Both the EULAR and American College of Rheumatology (ACR) guidelines state that once gout is confirmed, treatment to lower UA levels can start even while the patient is in crisis 

“This is a very important point because if not done when the patient is assessed during his acute crisis, it often isn’t done at all,’’ Dr. Deslauriers said.

But before prescribing drugs, review the patient's other medications, as some may be responsible for causing an increase in UA values, he noted. “One set of culprits are the diuretics thiazine and thiazine-like drugs which reduce the capacity of the kidney to excrete uric acid.”

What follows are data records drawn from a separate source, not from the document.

Definition resize_test : step :=
  kprintln "[KERNEL INIT] Testing FAT12 file resize (grow + shrink)..." [];;
  with_fat12 "[FAT12] resize test" "[FAT12] resize_test"
    (let nm := str "RESIZE.TXT" in
     let initial := pattern 500 200 in
     let grown := pattern 2500 231 in
     let shrunk := pattern 300 199 in
     t ← clock;
     _ ← ok (Fat12.create_file t nm initial);
     created_ok ← reads_as (Fat12.read_file nm) initial;
     grow_ok ← writes_as (Fat12.write_file nm grown) (Fat12.read_file nm) grown;
     shrink_ok ← writes_as (Fat12.write_file nm shrunk) (Fat12.read_file nm) shrunk;
     say "[FAT12] resize test: created_ok={} grow_ok={} shrink_ok={}" "[FAT12] resize_test created_ok={} grow_ok={} shrink_ok={}"
       (map Bool [created_ok; grow_ok; shrink_ok]);;
     d ← fs_do (attempt (Fat12.delete_file nm));
     match d with
     | inr e => say "[FAT12] resize cleanup delete_file: {}" "[FAT12] resize_test cleanup delete_failed: {}" [Text e]
     | inl _ =>
         gone ← fails (Fat12.read_file nm);
         say "[FAT12] resize cleanup: deleted, gone={}" "[FAT12] resize_test cleanup deleted=true gone={}" [Bool gone]
     end).

(** ** Directories *)

Definition subdir_file_test : step :=
  kprintln "[KERNEL INIT] Testing FAT12 file I/O inside a subdirectory..." [];;
  with_fat12 "[FAT12] subdir file I/O test" "[FAT12] subdir_file_test"
    (t ← clock;
     _ ← ok (Fat12.create_directory t (str "SUBTEST"));
     entries ← or_empty Fat12.list_root_directory;
     match cluster_where (named "SUBTEST") entries with
     | None => say "[FAT12] subdir file I/O test: couldn't find SUBTEST's cluster" "[FAT12] subdir_file_test -> no dir cluster" []
     | Some cluster =>
         let nm := str "INSIDE.TXT" in
         let initial := str "hello from inside a subdirectory" in
         let grown := pattern 1500 211 in
         _ ← ok (Fat12.create_file_in t cluster nm initial);
         created_ok ← reads_as (Fat12.read_file_in cluster nm) initial;
         write_ok ← writes_as (Fat12.write_file_in cluster nm grown) (Fat12.read_file_in cluster nm) grown;
         deleted ← ok (Fat12.delete_file_in cluster nm);
         delete_ok ← match deleted with true => fails (Fat12.read_file_in cluster nm) | false => mret false end;
         cleanup_ok ← ok (Fat12.delete_directory (str "SUBTEST"));
         say "[FAT12] subdir file I/O test: created_ok={} write_ok={} delete_ok={} cleanup_ok={}"
           "[FAT12] subdir_file_test created_ok={} write_ok={} delete_ok={} cleanup_ok={}"
           (map Bool [created_ok; write_ok; delete_ok; cleanup_ok])
     end).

“If it is appropriate, sometimes switching thiazine or thiazine-like to losartan or a calcium channel blocker can help their kidney better filter the UA and lower levels. If that works it prevents adding another medication to their regime,” he said.

There are several drugs designed to lower UA levels, the most common being allopurinol which helps the kidneys eliminate more uric acid.

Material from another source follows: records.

Definition _check_system_health : M HS (list (string * ComponentHealth)) :=
  start_time <- time_time ;;
  try_except
    (metrics <- _get_system_metrics ;;
     self <- get_self ;;
     let '(status, messages) := system_status self metrics in
     let message :=
       match messages with
       | [] => "System resources are healthy"
       | _ => String.concat "; " messages
       end in
     t <- time_time ;;
     let response_time := elapsed_ms t start_time in
     now <- utcnow ;;
     ret [("system",
           mkComponentHealth "system" status message (Some response_time)
             (Some now)
             (Some [("cpu_percent", VFloat (cpu_percent metrics));
                    ("memory_percent", VFloat (memory_percent metrics));
                    ("memory_available_mb",
                     VFloat (memory_available_mb metrics));
                    ("disk_percent", VFloat (disk_percent metrics));
                    ("uptime_seconds", VFloat (uptime_seconds metrics))]))])
    (fun x =>
       logger "ERROR" ("System health check failed: " +:+ exn_str x) ;;;
       now <- utcnow ;;
       ret [("system",
             mkComponentHealth "system" UNHEALTHY
               ("Failed to get system metrics: " +:+ exn_str x)
               None (Some now) None)]).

Addressing the root causes

But, how do UA levels become elevated in the first place? It is simply an imbalance between the production and elimination of UA. Aside from suspect medications, there are several reason for this .For most people diet, weight and kidney function along with a genetic predisposition, are key.

Certain foods contain purine which are later metabolized to UA. According to the ACR, higher risk foods include red meat, organ meat, alcohol, shellfish, oily fish like sardines and mackerel, and foods containing corn syrup. The DASH diet and related healthy diets have been found to be mildly beneficial. 

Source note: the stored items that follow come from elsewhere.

(** * StructAnalyzer: the per-type layout record [StructInfo]

    A shallow embedding of [src/lib/StructAnalyzer.h]: the allocation
    classifier ([getAllocCache] and its helpers), the leak registry
    ([addLeakSourceInfo], [getSiteInfo]), the field-building operations of
    the flattened layout, the container query and the two report helpers
    [dumpCmpSrc] and [dumpPred].  The layout cache and the flattening loop
    of [StructAnalyzer], whose bodies are in StructAnalyzer.cpp, are
    modelled from the specification over these operations.

    Conventions.
    - [unsigned] values are [N]; additions that the source performs on
      them wrap modulo [2^32].  [uint64_t] and [int64_t] values are [Z].
    - Where the code looks into an LLVM object, a pointer to it is
      modelled by the object (a tree unfolding of the value graph, as deep
      as the code looks); where the code only stores and compares a
      pointer (map and set keys), it is an address in [N], 0 for null.
    - A call that the source can leave through [assert], through a null
      dereference or through an index or iterator outside its range yields
      [Aborts]; assertions are taken as compiled in. *)

From stdpp Require Import gmap strings list fin_maps pretty sorting.
From Stdlib Require Import ZArith Lia.

Local Open Scope Z_scope.
Set Warnings "-register-all".

(** ** Outcomes of fallible code *)

Inductive fault : Type :=
| NullDereference
| AssertionFailed (msg : string)
| IteratorPastEnd
| IndexOutOfRange
| CastOutOfRange
| LoopBoundExceeded.

Inductive outcome (A : Type) : Type :=
| Returns (a : A)
| Aborts (f : fault).
Arguments Returns {A} a.
Arguments Aborts {A} f.

#[global] Instance outcome_ret : MRet outcome := fun A a => Returns a.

Being overweight or obese are associated with more gout crises, so a healthy weight is important too, said Dr. Deslauriers. Heavier people tend to have more muscular mass and are at greater risk because UA production is associated with the normal degradation of muscles.

People with kidney disease have increased risk for gout, but gout can, in turn, also be a sign of kidney disease in some patients. 

Trusting the (lengthy) process 

Lowering UA levels and removing crystals deposited in the joints can take time—often as long as it took for crystals to build-up. For a patient with earlier disease, this might mean being on allopurinol for a couple of years. If UA levels were elevated for a decade or more and there is substantial crystal deposition, treatment may need to continue for about as long, Dr. Deslauriers said. 

Treatment needs to be titrated according to the UA serum values—and this should be monitored periodically so the dose of allopurinol can be adjusted.

According to ACR recommendations for the management of gout, “Urate-lowering therapy is recommended for patients with two or more gout flare-ups per year, tophaceous gout, or damage attributable to gout visible on radiography.” It adds that urate-lowering therapy can be started “during an acute flare-up instead of waiting until it resolves. Therapy started during a flare-up does not increase or prolong symptoms as long as anti-inflammatory treatments are provided.”

Adding anti-inflammatory treatments along with UA-lowering medication is vital in the first few months because there is an apparent paradox with treatment – it can trigger another gout crisis. When UA levels first start to be lowered, it attracts neutrophils to the joints where they cause short-term inflammation by attacking remaining crystals. Anti-inflammatory treatments such as NSAIDs can prevent this. Patients with erosion or tophis usually need to take these for a longer duration.

“Once you no longer have UA crystals in your joints you are cured,” Dr. Deslauriers said.